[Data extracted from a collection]
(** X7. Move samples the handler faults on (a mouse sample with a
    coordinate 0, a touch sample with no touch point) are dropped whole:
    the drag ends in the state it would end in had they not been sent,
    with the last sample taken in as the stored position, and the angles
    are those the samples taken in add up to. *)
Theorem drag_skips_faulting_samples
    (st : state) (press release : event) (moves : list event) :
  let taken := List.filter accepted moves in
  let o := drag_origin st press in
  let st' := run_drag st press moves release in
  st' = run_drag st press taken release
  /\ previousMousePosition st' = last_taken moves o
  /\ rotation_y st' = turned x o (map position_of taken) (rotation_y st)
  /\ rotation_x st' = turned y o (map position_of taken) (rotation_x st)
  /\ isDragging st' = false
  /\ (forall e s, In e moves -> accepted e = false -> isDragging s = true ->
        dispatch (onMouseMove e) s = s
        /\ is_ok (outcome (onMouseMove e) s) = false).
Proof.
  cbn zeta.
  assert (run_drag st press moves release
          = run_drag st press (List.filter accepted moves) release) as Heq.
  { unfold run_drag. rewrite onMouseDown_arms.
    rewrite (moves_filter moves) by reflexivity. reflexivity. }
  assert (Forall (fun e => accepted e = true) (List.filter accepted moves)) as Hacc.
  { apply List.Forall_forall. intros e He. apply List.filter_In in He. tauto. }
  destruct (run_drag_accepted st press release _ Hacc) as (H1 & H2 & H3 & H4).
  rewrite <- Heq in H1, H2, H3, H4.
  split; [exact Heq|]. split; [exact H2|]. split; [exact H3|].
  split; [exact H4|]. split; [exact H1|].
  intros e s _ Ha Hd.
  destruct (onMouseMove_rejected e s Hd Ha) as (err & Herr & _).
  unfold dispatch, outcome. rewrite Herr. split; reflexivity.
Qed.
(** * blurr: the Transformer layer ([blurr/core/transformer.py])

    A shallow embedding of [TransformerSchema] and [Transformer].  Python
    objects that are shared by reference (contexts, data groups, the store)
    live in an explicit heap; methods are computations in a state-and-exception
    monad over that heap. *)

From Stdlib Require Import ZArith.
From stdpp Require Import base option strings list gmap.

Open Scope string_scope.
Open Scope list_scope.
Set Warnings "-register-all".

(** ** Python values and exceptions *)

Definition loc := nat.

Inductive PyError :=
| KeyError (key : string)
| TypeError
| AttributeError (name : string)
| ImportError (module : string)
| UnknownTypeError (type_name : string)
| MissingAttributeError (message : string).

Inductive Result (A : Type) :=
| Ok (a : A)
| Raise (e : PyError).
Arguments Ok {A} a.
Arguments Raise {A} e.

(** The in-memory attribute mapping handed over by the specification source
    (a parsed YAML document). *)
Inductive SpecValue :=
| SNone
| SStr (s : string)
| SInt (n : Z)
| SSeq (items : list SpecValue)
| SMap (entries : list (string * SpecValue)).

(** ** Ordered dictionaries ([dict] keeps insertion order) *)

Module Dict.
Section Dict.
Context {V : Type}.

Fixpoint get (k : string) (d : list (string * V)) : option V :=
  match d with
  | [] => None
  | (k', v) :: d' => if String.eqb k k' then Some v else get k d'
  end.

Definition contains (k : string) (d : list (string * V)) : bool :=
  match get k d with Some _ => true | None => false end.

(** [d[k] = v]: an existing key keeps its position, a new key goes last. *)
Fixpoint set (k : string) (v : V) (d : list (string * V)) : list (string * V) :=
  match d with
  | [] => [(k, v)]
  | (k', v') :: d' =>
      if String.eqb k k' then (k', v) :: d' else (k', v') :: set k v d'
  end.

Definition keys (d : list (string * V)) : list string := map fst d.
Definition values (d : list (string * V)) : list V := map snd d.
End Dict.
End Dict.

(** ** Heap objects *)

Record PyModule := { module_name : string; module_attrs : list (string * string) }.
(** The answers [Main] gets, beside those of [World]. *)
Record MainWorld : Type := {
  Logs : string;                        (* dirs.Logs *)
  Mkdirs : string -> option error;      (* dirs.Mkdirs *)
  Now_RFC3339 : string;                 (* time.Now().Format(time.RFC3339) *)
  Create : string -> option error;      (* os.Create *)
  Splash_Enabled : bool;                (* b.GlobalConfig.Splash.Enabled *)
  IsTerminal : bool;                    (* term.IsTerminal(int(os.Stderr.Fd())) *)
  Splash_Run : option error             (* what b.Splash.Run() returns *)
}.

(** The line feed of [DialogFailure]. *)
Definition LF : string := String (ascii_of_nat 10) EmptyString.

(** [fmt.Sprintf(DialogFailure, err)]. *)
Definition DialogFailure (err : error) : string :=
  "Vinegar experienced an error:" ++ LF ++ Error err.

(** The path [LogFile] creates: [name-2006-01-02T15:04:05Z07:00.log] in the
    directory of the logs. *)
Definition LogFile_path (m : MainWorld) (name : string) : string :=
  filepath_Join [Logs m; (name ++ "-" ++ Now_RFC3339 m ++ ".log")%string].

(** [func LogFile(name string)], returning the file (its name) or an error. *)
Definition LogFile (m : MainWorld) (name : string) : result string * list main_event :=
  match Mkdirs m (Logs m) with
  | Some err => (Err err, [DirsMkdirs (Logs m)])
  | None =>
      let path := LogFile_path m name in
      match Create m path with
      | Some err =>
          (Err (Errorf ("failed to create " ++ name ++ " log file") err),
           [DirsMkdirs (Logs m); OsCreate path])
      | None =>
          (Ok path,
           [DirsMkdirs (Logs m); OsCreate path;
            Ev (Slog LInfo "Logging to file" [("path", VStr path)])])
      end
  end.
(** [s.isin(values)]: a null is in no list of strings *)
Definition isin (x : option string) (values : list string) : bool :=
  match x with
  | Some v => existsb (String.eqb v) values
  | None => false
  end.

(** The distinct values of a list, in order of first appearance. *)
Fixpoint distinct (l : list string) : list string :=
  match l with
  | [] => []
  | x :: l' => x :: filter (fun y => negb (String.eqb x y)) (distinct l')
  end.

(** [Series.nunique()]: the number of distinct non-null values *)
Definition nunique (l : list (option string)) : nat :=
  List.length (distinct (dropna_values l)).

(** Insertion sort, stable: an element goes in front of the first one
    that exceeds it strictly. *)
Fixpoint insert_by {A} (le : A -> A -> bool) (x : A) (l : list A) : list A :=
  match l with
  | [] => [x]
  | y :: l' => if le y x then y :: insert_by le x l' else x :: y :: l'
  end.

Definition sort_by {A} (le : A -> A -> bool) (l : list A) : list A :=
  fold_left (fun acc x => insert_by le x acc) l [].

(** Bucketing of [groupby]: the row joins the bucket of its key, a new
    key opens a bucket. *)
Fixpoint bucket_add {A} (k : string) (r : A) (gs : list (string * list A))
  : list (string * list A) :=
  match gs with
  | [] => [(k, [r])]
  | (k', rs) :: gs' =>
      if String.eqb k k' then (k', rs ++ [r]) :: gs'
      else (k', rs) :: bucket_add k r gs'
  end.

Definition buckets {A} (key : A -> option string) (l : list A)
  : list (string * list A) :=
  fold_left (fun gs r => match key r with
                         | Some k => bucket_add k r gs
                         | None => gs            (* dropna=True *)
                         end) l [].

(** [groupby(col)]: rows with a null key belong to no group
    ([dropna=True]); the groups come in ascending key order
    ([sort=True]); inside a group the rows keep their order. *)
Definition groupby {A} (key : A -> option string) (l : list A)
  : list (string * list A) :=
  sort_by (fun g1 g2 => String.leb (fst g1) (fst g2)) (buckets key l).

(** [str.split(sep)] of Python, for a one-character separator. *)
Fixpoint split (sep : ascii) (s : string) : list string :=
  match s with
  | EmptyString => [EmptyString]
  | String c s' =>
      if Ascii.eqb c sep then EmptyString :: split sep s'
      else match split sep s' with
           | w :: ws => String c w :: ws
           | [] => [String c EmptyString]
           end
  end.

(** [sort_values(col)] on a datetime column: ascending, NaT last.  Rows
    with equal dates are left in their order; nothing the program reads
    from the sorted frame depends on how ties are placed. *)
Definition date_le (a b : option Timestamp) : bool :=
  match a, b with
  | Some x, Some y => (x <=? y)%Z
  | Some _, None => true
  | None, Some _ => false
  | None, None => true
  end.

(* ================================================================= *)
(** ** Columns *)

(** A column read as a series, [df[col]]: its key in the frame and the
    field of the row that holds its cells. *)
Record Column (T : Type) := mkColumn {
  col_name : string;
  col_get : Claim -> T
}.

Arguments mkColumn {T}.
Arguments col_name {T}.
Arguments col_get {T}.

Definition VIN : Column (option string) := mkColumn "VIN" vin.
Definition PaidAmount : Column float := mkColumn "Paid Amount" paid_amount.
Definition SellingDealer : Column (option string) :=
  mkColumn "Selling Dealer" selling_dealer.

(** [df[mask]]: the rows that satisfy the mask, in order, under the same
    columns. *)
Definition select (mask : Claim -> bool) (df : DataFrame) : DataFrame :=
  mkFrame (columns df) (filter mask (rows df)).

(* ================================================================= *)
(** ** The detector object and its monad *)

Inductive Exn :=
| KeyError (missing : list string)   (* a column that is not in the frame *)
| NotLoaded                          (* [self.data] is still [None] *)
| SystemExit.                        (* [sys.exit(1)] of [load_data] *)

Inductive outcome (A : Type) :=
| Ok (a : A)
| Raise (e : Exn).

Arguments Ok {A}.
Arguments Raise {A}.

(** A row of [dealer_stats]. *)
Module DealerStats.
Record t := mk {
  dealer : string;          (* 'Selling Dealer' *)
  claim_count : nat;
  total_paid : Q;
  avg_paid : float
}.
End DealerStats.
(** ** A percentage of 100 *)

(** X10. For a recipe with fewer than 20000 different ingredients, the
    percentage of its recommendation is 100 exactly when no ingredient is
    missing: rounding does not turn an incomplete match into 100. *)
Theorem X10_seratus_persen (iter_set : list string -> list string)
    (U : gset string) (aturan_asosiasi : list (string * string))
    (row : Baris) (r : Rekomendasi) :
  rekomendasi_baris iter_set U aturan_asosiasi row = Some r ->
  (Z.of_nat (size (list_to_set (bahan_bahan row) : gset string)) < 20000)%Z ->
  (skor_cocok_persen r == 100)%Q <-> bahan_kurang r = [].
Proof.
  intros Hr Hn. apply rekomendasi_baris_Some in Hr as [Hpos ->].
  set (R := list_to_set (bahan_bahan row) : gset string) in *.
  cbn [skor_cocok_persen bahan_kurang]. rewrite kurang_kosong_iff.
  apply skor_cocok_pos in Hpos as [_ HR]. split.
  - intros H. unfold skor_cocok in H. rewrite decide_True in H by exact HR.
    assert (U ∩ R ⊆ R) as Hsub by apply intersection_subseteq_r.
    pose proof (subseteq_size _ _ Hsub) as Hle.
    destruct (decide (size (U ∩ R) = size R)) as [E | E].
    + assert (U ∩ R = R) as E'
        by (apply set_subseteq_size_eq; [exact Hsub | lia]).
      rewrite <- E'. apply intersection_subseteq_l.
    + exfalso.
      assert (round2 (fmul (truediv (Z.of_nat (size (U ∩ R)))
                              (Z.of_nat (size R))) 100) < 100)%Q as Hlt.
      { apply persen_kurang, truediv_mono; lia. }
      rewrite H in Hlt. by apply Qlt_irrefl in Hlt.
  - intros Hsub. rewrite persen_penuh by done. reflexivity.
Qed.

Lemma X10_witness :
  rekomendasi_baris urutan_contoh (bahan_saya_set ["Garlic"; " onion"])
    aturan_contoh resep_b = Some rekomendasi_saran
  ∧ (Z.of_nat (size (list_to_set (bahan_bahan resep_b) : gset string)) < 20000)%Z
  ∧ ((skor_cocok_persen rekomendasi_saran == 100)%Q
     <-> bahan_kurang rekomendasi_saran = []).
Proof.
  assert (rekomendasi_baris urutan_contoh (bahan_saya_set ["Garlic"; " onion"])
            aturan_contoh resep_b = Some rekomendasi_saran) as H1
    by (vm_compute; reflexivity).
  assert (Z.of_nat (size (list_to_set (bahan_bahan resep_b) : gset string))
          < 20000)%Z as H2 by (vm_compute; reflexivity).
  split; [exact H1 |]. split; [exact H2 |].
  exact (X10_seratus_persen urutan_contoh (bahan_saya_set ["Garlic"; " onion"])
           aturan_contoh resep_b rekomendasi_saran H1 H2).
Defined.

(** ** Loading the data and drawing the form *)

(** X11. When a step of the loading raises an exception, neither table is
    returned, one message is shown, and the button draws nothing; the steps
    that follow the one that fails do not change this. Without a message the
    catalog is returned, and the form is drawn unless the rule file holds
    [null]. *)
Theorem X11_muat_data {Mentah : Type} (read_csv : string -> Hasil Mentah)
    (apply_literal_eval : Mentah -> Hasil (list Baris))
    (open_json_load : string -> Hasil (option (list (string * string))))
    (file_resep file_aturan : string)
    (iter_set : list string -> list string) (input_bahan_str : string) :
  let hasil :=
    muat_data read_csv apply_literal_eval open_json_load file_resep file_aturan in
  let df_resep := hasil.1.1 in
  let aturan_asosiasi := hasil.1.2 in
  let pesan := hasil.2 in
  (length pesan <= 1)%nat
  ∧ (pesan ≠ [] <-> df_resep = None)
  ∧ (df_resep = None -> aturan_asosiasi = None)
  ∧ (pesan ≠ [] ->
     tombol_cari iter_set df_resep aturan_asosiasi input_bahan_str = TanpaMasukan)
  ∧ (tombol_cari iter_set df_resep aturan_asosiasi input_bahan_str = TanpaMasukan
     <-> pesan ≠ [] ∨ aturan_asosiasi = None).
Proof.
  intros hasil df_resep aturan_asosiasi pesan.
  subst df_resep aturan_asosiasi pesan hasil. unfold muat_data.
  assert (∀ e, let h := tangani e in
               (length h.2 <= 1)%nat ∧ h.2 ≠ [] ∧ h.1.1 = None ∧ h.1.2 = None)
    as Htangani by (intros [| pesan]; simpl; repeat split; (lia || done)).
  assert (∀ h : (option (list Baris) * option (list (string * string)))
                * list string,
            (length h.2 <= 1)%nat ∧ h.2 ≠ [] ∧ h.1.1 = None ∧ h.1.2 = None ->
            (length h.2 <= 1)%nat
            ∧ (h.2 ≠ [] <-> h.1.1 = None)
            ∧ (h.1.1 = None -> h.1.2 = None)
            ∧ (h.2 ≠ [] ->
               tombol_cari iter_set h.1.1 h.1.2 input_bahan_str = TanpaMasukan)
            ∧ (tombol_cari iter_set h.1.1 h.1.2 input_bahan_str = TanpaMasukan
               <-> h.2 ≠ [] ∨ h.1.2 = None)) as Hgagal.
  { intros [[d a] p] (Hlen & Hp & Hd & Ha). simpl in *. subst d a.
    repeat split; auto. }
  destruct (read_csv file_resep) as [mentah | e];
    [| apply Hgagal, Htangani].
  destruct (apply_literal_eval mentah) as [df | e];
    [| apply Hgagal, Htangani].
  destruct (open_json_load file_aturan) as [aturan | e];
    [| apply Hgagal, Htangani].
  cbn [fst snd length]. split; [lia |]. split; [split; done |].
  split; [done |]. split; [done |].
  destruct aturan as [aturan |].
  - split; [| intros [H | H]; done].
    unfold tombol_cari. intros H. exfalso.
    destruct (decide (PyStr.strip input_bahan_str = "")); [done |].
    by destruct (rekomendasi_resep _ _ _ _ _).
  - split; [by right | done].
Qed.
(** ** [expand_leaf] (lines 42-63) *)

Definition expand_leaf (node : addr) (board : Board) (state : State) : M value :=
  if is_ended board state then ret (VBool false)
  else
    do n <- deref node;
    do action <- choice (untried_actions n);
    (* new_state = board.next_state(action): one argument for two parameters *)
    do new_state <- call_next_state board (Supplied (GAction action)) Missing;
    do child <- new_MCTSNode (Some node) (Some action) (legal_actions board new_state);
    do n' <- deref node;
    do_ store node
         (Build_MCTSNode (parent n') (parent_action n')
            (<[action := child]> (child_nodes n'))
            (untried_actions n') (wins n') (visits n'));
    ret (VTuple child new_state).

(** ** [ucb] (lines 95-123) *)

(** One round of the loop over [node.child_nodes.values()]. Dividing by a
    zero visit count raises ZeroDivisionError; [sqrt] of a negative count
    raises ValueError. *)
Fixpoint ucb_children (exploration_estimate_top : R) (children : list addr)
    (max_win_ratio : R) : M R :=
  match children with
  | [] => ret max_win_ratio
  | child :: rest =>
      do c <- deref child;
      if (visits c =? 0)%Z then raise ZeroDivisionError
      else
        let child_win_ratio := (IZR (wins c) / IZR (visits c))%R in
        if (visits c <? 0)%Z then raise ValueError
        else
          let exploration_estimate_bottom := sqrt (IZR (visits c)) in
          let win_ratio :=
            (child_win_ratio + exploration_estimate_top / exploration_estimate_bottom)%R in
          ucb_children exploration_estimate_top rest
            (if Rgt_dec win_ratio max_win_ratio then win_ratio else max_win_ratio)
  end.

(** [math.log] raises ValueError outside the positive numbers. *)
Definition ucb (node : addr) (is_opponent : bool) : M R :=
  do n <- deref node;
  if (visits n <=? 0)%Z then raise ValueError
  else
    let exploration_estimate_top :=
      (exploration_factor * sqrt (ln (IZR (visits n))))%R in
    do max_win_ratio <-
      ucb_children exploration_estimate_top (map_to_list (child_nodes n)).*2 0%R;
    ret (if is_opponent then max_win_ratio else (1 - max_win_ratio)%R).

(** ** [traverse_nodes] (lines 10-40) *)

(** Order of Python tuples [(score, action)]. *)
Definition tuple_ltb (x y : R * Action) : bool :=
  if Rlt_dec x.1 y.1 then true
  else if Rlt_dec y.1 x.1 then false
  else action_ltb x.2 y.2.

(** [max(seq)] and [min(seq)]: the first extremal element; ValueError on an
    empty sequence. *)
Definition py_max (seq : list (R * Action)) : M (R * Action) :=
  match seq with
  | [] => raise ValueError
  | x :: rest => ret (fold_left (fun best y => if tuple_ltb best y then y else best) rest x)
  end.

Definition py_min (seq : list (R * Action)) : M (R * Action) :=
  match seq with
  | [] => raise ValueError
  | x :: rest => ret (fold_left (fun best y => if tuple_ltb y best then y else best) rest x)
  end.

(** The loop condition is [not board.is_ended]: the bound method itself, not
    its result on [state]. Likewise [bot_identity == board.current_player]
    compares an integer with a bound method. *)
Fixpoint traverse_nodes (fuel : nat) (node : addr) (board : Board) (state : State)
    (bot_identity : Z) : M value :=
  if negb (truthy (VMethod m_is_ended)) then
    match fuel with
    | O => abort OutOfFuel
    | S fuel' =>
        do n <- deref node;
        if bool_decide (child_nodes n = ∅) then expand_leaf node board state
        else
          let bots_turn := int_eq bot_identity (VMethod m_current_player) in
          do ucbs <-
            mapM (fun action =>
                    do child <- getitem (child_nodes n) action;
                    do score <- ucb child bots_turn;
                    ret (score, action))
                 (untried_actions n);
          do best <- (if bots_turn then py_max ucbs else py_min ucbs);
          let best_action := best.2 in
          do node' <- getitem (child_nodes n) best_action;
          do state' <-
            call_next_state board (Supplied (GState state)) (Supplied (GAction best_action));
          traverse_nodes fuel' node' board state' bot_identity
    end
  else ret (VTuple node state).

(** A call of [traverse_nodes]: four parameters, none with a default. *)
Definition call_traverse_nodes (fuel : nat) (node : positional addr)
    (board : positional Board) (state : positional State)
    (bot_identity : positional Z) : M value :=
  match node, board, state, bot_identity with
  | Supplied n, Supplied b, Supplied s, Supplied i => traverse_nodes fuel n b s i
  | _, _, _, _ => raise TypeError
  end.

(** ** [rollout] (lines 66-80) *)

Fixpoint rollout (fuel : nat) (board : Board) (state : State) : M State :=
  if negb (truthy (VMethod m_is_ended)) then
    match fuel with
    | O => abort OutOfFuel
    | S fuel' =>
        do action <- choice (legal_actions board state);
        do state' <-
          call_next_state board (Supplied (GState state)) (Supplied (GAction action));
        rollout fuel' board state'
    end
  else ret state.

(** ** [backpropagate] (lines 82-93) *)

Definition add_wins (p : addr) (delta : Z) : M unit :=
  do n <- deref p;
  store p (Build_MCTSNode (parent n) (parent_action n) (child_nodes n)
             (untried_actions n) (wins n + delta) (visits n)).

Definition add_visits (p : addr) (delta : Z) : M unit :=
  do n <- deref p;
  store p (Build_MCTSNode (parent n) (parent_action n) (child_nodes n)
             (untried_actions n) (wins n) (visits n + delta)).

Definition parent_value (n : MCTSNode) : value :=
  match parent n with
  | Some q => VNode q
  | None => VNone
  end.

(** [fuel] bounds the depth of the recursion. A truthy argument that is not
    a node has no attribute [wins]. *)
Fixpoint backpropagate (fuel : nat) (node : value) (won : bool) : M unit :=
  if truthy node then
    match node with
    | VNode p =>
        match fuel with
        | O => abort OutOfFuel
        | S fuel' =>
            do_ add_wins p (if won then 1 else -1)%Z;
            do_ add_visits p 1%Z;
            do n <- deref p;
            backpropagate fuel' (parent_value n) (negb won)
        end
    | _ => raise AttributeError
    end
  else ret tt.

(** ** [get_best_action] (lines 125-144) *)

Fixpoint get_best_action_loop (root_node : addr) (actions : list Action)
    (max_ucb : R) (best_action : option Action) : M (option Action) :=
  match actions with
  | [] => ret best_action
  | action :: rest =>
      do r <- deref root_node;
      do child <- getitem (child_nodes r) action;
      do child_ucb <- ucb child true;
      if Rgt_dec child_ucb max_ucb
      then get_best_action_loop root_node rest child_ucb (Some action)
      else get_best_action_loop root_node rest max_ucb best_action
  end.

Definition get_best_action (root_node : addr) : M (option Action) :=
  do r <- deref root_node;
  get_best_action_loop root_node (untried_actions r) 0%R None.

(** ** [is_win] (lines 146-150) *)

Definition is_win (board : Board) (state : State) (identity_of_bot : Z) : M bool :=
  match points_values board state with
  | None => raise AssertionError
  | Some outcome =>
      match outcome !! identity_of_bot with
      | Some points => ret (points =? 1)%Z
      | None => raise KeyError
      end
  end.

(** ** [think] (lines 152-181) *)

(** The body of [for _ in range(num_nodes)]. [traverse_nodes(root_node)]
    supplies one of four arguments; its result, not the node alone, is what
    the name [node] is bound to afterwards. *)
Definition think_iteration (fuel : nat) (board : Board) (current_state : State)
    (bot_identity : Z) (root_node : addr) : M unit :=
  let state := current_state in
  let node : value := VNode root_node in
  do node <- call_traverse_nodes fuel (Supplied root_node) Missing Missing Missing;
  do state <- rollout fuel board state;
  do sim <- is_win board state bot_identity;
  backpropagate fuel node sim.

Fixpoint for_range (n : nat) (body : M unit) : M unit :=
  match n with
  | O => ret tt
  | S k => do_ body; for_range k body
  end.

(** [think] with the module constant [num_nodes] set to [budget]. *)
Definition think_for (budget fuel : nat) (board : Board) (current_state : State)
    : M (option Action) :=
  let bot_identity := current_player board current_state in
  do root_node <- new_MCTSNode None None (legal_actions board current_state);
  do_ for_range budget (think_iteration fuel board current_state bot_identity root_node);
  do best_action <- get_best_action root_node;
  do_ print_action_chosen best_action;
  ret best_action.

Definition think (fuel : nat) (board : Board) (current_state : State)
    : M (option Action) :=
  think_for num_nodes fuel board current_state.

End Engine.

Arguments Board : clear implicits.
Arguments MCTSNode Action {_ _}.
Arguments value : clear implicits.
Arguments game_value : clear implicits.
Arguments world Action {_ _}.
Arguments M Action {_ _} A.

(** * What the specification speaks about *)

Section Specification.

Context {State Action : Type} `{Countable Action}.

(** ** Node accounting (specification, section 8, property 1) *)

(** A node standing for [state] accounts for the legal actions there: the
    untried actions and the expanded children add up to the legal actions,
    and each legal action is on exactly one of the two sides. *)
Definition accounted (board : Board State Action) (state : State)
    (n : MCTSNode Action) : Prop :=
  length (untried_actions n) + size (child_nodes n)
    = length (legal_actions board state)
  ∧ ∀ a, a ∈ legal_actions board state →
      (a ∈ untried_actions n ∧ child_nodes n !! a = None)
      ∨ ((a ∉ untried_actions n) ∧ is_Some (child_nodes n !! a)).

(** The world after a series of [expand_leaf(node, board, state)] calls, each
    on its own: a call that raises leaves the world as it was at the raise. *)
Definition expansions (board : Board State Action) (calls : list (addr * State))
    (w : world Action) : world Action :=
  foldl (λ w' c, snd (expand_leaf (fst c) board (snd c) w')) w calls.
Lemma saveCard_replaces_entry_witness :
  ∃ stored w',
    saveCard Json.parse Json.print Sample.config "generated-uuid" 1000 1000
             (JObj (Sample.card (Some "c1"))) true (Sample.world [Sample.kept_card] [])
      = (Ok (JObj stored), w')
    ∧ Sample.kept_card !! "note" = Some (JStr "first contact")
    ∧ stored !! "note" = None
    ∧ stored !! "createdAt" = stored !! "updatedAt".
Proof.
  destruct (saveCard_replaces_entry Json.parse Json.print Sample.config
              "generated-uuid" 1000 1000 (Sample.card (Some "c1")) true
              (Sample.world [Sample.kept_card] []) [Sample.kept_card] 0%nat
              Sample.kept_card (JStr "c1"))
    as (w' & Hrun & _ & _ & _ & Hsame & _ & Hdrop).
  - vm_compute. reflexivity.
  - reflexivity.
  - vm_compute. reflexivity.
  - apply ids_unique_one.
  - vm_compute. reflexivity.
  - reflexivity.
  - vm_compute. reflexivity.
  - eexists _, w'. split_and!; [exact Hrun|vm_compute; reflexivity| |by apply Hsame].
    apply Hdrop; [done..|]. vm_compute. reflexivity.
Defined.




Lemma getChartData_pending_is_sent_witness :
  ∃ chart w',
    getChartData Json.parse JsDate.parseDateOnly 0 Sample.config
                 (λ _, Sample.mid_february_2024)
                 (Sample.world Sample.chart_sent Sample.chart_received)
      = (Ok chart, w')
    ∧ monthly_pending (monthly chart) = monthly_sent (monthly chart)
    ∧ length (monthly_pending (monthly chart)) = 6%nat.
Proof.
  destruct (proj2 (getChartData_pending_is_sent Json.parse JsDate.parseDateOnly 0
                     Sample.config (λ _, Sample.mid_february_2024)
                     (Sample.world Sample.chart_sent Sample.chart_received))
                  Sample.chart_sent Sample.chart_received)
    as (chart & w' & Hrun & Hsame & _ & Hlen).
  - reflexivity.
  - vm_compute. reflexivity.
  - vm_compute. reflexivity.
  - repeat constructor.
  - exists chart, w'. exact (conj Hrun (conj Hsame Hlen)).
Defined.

**Problem**
Check each line above for the string "ascending" and report how many lines have it, giving only the number.

**Final answer**
2